The perinatologist recommended an amniocentisis or a CVS.
We have no family history of any genetic disorders, and
the twins from my first pregnancy are healthy and happy.
I have been reading a ton about the PAPP-A results, their
reliability, how different factors can affect them
(including IVF, which we did and which has been found to
be a factor in low PAPP-A levels). Also, the doctor never
even mentioned the host of other issues I read about that
could come along with low PAPP-A, including low birth
weight, interuterine growth restriction, and other things.
So even if the amnio/CVS come back negative, we still
could have problems with this pregnancy.
Has anyone ever experienced a normal nuchal result, but
bad blood test results? Had a low PAPP-A? Should we do a
CVS or the amnio? Should I get a second opinion? I'm so
confused, we have only a short window to decide, and there
are so many factors to consider...I personally don't think
I'd want to terminate this pregnancy if there is anything
wrong, but my husband emphatically disagrees with me (I
recognize this is a whole advice topic on its own).
I was pregnant at age 39 and was over 40 when my son was born.

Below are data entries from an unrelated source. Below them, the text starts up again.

(* ===== verification/Sequences.v ===== *)
(** * Sequences, row ids and inserted rows

    The counters of src/src/core/server/transactions.rs ([allocate_internal_row_id],
    [allocate_sequence_value], [advance_sequence_to_at_least], the AUTO_INCREMENT
    helpers) with the state codec of src/src/core/server/shared.rs, the [nextval]
    defaults of src/src/sql/values/default_expr.rs, and the row INSERT builds from its
    values and the columns' defaults.

    A counter is read and written straight in the store, outside any transaction, by
    two calls with nothing held in between: [allocate_from] is what follows the read. *)

From stdpp Require Import pretty.
From S2P Require Import Prelude BTree Float Types Values Text Mode TupleCodec KeyCodec LegacyCodec RowCodec KvStore.
From S2P Require Import Stores Server Session.

(** ** Names and state *)

Definition DEFAULT_SCHEMA_NAME : string := "public".

Definition unsupported {A} (message : string) : PgWireResult A := user_error "0A000" message.

(** [resolve_table_reference]. *)
Definition resolve_table_reference (name : string) : PgWireResult (string * string) :=
  match split_on x2e (as_bytes name) with
  | [table] => Ok (DEFAULT_SCHEMA_NAME, of_bytes table)
  | [schema; table] => Ok (of_bytes schema, of_bytes table)
  | _ => unsupported "only table or schema.table references are supported"
  end.

Definition resolve_sequence_name (default_schema_name sequence : string) : PgWireResult (string * string) :=
  if has (as_bytes sequence) "." then resolve_table_reference sequence
  else Ok (default_schema_name, sequence).

Definition sequence_state_key (database schema sequence : string) : key :=
  as_bytes ("__catalog__/sequences/" +:+ database +:+ "/" +:+ schema +:+ "/" +:+ sequence)%string.

Definition encode_sequence_state (next increment : Z) : list byte := to_be 8 next ++ to_be 8 increment.

Definition decode_sequence_state (bytes : list byte) : PgWireResult (Z * Z) :=
  if negb (length bytes =? 16)%nat then user_error "XX000" "sequence state is malformed"
  else Ok (i64_from_be (take 8 bytes), i64_from_be (drop 8 bytes)).

Definition serial_sequence_name (schema table column : string) : string :=
  (schema +:+ "." +:+ table +:+ "_" +:+ column +:+ "_seq")%string.

(** The default a SERIAL or AUTO_INCREMENT column gets (ddl_create_table.rs). *)
Definition serial_default (schema table column : string) : string :=
  ("nextval('" +:+ serial_sequence_name schema table column +:+ "')")%string.

Definition is_quote (b : byte) : bool := is_byte x27 b.
Definition is_double_quote (b : byte) : bool := is_byte x22 b.

(** [nextval_sequence_name]: the test ignores case, the stripping does not. *)
Definition nextval_sequence_name (default_sql : string) : option string :=
  let trimmed := trim (as_bytes default_sql) in
  let lowered := lower trimmed in
  if negb (has_prefix lowered "nextval(") || negb (bool_decide (last lowered = Some x29)) then None
  else
    inner ← without_prefix trimmed "nextval(";
    inner ← strip_suffix1 x29 inner;
    Some (of_bytes (trim_matches is_quote (trim_end_string "::regclass"
      (trim_matches is_double_quote (trim_matches is_quote (trim inner)))))).

Definition mysql_auto_increment_column (schema : TableSchema) : option ColumnSchema :=
  List.find (fun c => (primary_key_col c || bool_decide (col_name c = primary_key schema)) &&
    bool_decide (is_Some (col_default c ≫= nextval_sequence_name))) (columns schema).

Definition column_value_to_i64 (v : ColumnValue) : option Z :=
  match v with
  | Int16 z | Int32 z | Int64 z => Some z
  | Numeric s | Text s => parse_i64 (as_bytes s)
  | _ => None
  end.

(** The value a counter gives to a column: the integer in the constructor the column
    asks for, or an error when it does not fit. *)
Definition sequence_column_value (t : DataType) (current : Z) : PgWireResult ColumnValue :=
  let i16 (message : string) : PgWireResult ColumnValue :=
    if (-2 ^ 15 <=? current) && (current <? 2 ^ 15) then Ok (Int16 current) else user_error "22003" message in
  let i32 (message : string) : PgWireResult ColumnValue :=
    if (-2 ^ 31 <=? current) && (current <? 2 ^ 31) then Ok (Int32 current) else user_error "22003" message in
  match t with
  | DT.Int16 => i16 "sequence value is out of range for INT2"
  | DT.Int32 => i32 "sequence value is out of range for INT4"
  | DT.Int64 => Ok (Int64 current)
  | DT.MySqlInt (Tiny | Small) false => i16 "sequence value is out of range"
  | DT.MySqlInt (Medium | KInt) false => i32 "sequence value is out of range"
  | _ => Ok (Int64 current)
  end%string.

(** ** The counters *)

Section Counters.
Context {W T : Type} `{KvStoreApi W T}.

(** [self.store.get(..)] and [self.store.put(..)]. *)
Definition store_read (k : key) : Cmd W T (option (list byte)) := fun s =>
  (coded "XX000" (ks_get (store s.1) k), s).
Definition store_write (k : key) (v : list byte) : Cmd W T unit :=
  writes (fun s => w ← ks_put k v (store s); Ok (set_store w s)).

Definition row_id_key (table_id : Z) : key :=
  as_bytes ("__catalog__/tables/next-row-id/" +:+ pretty table_id)%string.

(** [i64::from_be_bytes(raw) + 1], in a release build. *)
Definition next_row_id (current : option (list byte)) : PgWireResult Z :=
  match current with
  | None => Ok 1
  | Some bytes =>
      if negb (length bytes =? 8)%nat then user_error "XX000" "row id counter is malformed"
      else Ok (to_signed 64 ((i64_from_be bytes + 1) mod 2 ^ 64))
  end.

Definition allocate_internal_row_id (table_id : Z) : Cmd W T ColumnValue :=
  let k := row_id_key table_id in
  current ← store_read k;
  next ← cmd_lift (next_row_id current);
  _ ← store_write k (to_be 8 next);
  mret (Int64 next).

Definition create_sequence_at (database_name schema_name sequence_name : string) (if_not_exists : bool)
    (start increment : Z) : Cmd W T unit :=
  let k := sequence_state_key database_name schema_name sequence_name in
  existing ← store_read k;
  match existing with
  | Some _ =>
      if if_not_exists then mret tt
      else cmd_fail "42P07" ("sequence '" +:+ schema_name +:+ "." +:+ sequence_name +:+ "' already exists")
  | None => store_write k (encode_sequence_state start increment)
  end.

Definition missing_sequence {A} (schema_name sequence_name : string) : PgWireResult A :=
  user_error "42P01" ("sequence '" +:+ schema_name +:+ "." +:+ sequence_name +:+ "' does not exist").

(** The part of [allocate_sequence_value] after the counter is read. *)
Definition allocate_from (k : key) (bytes : list byte) (t : DataType) : Cmd W T ColumnValue :=
  state ← cmd_lift (decode_sequence_state bytes);
  let '(current, increment) := (state : Z * Z) in
  next ← cmd_lift (ok_or (PgError "2200H" "sequence generator limit exceeded")
                     (i64_checked_add current increment));
  _ ← store_write k (encode_sequence_state next increment);
  cmd_lift (sequence_column_value t current).

(** A counter's key, and its state, which must exist. *)
Definition read_sequence (database_name default_schema_name sequence : string) : Cmd W T (key * list byte) :=
  names ← cmd_lift (resolve_sequence_name default_schema_name sequence);
  let '(schema_name, sequence_name) := (names : string * string) in
  let k := sequence_state_key database_name schema_name sequence_name in
  current ← store_read k;
  bytes ← cmd_lift (match current with
                    | Some bytes => Ok bytes
                    | None => missing_sequence schema_name sequence_name
                    end);
  mret (k, bytes).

I had a CVS done around 10 weeks. I would recommend it; it
was a great relief to get happy results. I feel that I could
not have waited for the amnio. Email me if you'd like me to
discuss the CVS further. It was a breeze!
I was 43 when I was pregnant with our first and only daughter (a natural
pregnancy after I'd completely given up on IVF, IUI, etc.). I had a normal nuchal
fold test but based on results from one of the blood tests, the geneticists
calculated that we had a 1 in 7 chance of a Down's pregnancy--much higher
than the standard calculated risk even for my age. We did an amnio and that
was normal (although as you have pointed out that does not necessarily mean all
is OK; amnio only tests for a very limited range of chromosomal defects). So we
proceeded, still with tremendous anxiety. We now have a lovely, healthy, normal
daughter about to enter 3rd grade. Likely you will be fine also. Remember that
based on the odds you were given (1 in 39), you can look at the flip side: you
have a 38/39 chance of everything being OK.
Understanding the Anxiety
Sorry you're in this position. We were in the exact same
boat with our first child over 3 years ago. Normal nuchal
measurements, really low Papp-A, with the calculations
showing us with a much higher risk of Trisomy 13 and 18.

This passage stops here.